The mGluR5 antagonist MPEP, but not the mGluR2/3 agonist LY314582, augments PCP effects on prepulse inhibition and locomotor activity.

Phencyclidine (PCP), a non-competitive antagonist of ionotropic N-methyl-D-aspartate (NMDA) receptors, produces psychotomimetic effects, such as a disruption in prepulse inhibition (PPI) of the startle response. NMDA antagonists also induce locomotor hyperactivity in rodents. We hypothesized that, like NMDA receptors, metabotropic glutamate receptors (mGluRs) modulate PPI and locomotor activity either alone or, in the case of mGluR5, via interaction with NMDA receptors. Rats treated with the mGluR5 antagonist MPEP (2-methyl-6-phenylethynylpyridine) or the mGluR2/3 agonist LY314582, either alone or in combination with PCP, were tested in PPI and locomotor activity paradigms.

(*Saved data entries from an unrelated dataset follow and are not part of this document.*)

Lemma reset_restores_canonical_witness :
  canonical (returnToStartScreen rnd0 scene_collect)
  /\ canonical (returnToStartScreen rnd0 (returnToStartScreen rnd0 scene_collect))
  /\ enemies (returnToStartScreen rnd0 scene_collect) = seq 4 5
  /\ collectibles (returnToStartScreen rnd0 scene_collect) = seq 9 10
  /\ forall id, id ∈ enemies scene_collect \/ id ∈ collectibles scene_collect ->
       sprites (returnToStartScreen rnd0 scene_collect) !! id = None.
Proof.
  apply (reset_restores_canonical rnd0 scene_collect).
  apply wf_check_sound. reflexivity.
Defined.

(** The frame that collects the last collectible of round 1: the ten new
    collectibles (sprites 3 to 12) and the new enemy (sprite 13) are in
    their groups and visible. *)
Lemma round_spawn_visible_counterexample :
  collectibles (update rnd0 dir0 dir0 quiet scene_last) = seq 3 10
  /\ enemies (update rnd0 dir0 dir0 quiet scene_last) = [2%nat; 13%nat]
  /\ map (fun id =>
            visible <$> sprites (update rnd0 dir0 dir0 quiet scene_last) !! id)
       (seq 3 11)
     = repeat (Some true) 11.
Proof. vm_compute. repeat split; reflexivity. Qed.

(** ** Sessions *)

Lemma session_sprites_in_bounds_witness :
  exists sp,
    sprites (play rnd0 dir0 dir0 [StartGame; Frame holding_left]) !! 0%nat
    = Some sp /\ in_bounds sp.
Proof.
  eexists. split; [vm_compute; reflexivity|].
  apply (session_sprites_in_bounds rnd0 dir0 dir0
           [StartGame; Frame holding_left] 0%nat).
  vm_compute. reflexivity.
Defined.

Lemma session_enemy_properties_witness :
  exists sp p,
    sprites (play rnd0 dir0 dir0 [StartGame; Frame quiet]) !! 1%nat = Some sp
    /\ props sp = Some p
    /\ type p ∈ ENEMY_TYPES
    /\ key sp = spriteKey (type p)
    /\ (0 <= moveCounter p <= 60)%Z
    /\ (0 <= moveDirection p <= 3)%Z.
Proof.
  apply (session_enemy_properties rnd0 dir0 dir0 [StartGame; Frame quiet]
           1%nat).
  vm_compute. apply elem_of_cons. left. reflexivity.
Defined.

Lemma session_hidden_before_start_witness :
  all_hidden (play rnd0 dir0 dir0 [Frame holding_left; Frame quiet]).
Proof.
  apply (session_hidden_before_start rnd0 dir0 dir0
           [Frame holding_left; Frame quiet]).
  vm_compute. reflexivity.
Defined.

Lemma neighbour_of_collected_is_skipped_witness :
  touches 2 GAME_CONSTANTS.COLLECTIBLE_SIZE
    (after_movement rnd0 dir0 dir0 quiet scene_pair) = true
  /\ 2%nat <> 1%nat
  /\ collectibles (update rnd0 dir0 dir0 quiet scene_pair) !! 0%nat
     = Some 2%nat
  /\ round (update rnd0 dir0 dir0 quiet scene_pair) = round scene_pair.
Proof.
  split; [vm_compute; reflexivity|].
  apply (neighbour_of_collected_is_skipped rnd0 dir0 dir0 quiet scene_pair
           0%nat 1%nat 2%nat).
  - apply wf_check_sound. vm_compute. reflexivity.
  - reflexivity.
  - reflexivity.
  - reflexivity.
  - reflexivity.
  - vm_compute. reflexivity.
  - vm_compute. reflexivity.
  - vm_compute. reflexivity.
  - intros j c' Hj. lia.
Defined.

Lemma escape_key_latch_witness :
  (escapePressed
     (run rnd0 dir0 dir0 [holding_escape; holding_escape] scene_fatal)
   = true
   /\ count_calls delayedCall_returnToStartScreen
        (run rnd0 dir0 dir0 [holding_escape; holding_escape] scene_fatal)
      = 1%nat
   /\ count_calls createBeep
        (run rnd0 dir0 dir0 [holding_escape; holding_escape] scene_fatal)
      = 2%nat
   /\ count_calls playGameOverSound
        (run rnd0 dir0 dir0 [holding_escape; holding_escape] scene_fatal)
      = 1%nat)
  /\ count_calls createBeep
       (run rnd0 dir0 dir0 [escape_space_left; escape_space_left] scene_over)
     = 1%nat
  /\ (escapePressed (update rnd0 dir0 dir0 quiet scene_fatal) = false
      /\ count_calls delayedCall_returnToStartScreen
           (update rnd0 dir0 dir0 quiet scene_fatal)
         = 0%nat
      /\ count_calls createBeep (update rnd0 dir0 dir0 quiet scene_fatal)
         = count_calls playGameOverSound
             (update rnd0 dir0 dir0 quiet scene_fatal))
  /\ count_calls createBeep (update rnd0 dir0 dir0 quiet scene_over) = 0%nat.
Proof.
  destruct (escape_key_latch rnd0 dir0 dir0 scene_fatal) as [H1 H2].
  destruct (escape_key_latch rnd0 dir0 dir0 scene_over) as [H3 H4].
  split; [|split; [|split]].
  - destruct (H1 [holding_escape; holding_escape]) as (A & B & C & _);
      [reflexivity|discriminate|repeat constructor|].
    split; [exact A|]. split; [exact B|].
    assert (D : count_calls playGameOverSound
                  (run rnd0 dir0 dir0 [holding_escape; holding_escape]
                     scene_fatal) = 1%nat)
      by (vm_compute; reflexivity).
    rewrite D in C. split; [|exact D].
    change (count_calls createBeep scene_fatal) with 0%nat in C.
    change (count_calls playGameOverSound scene_fatal) with 0%nat in C.
    rewrite Nat.add_0_r in C. exact C.
  - destruct (H3 [escape_space_left; escape_space_left]) as (_ & _ & _ & C);
      [reflexivity|discriminate|repeat constructor|].
    apply C. reflexivity.
  - destruct (H2 quiet) as (A & B & C & _); [reflexivity|].
    split; [exact A|]. split; [exact B|].
    change (count_calls createBeep scene_fatal) with 0%nat in C.
    change (count_calls playGameOverSound scene_fatal) with 0%nat in C.
    rewrite Nat.add_0_r in C. exact C.
  - destruct (H4 quiet) as (_ & _ & _ & C); [reflexivity|].
    apply C. reflexivity.
Defined.

Lemma player_step_witness :
  exists pl',
    sprites (update rnd0 dir0 dir0 holding_left scene_collect) !! 0%nat
    = Some pl'
    /\ x pl' = inject_Z 95 /\ y pl' = inject_Z 100.
Proof.
  destruct (player_step rnd0 dir0 dir0 holding_left scene_collect
              (player_at 100 100))
    as (pl' & A & B & C & _).
  - apply wf_check_sound. vm_compute. reflexivity.
  - vm_compute. intros H. apply elem_of_cons in H.
    destruct H as [H|H]; [discriminate|]. apply elem_of_nil in H. exact H.
  - reflexivity.
  - reflexivity.
  - reflexivity.
  - exists pl'. split; [exact A|]. split; [rewrite B|rewrite C];
      vm_compute; reflexivity.
Defined.

Lemma session_player_shown_in_play_witness :
  exists pl,
    sprites (play rnd0 dir0 dir0 [StartGame; Frame holding_left])
      !! player (play rnd0 dir0 dir0 [StartGame; Frame holding_left])
    = Some pl
    /\ visible pl = true.
Proof.
  apply (session_player_shown_in_play rnd0 dir0 dir0
           [StartGame; Frame holding_left]);
    vm_compute; reflexivity.
Defined.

Neither MPEP nor LY314582 altered PPI. MPEP, but not LY314582, potentiated the PPI-disruptive effects of PCP. MPEP alone did not alter locomotor or exploratory behavior, but augmented the complex, time-dependent locomotor-stimulating effects of PCP. LY314582 dose-dependently decreased locomotor activity and exploratory holepokes. LY314582 did not alter the PCP-induced increases in locomotor activity, but further decreased the number of holepokes. The effects of MPEP on the response to PCP may reflect the cooperation and co-localization of NMDA and mGlu5 receptors.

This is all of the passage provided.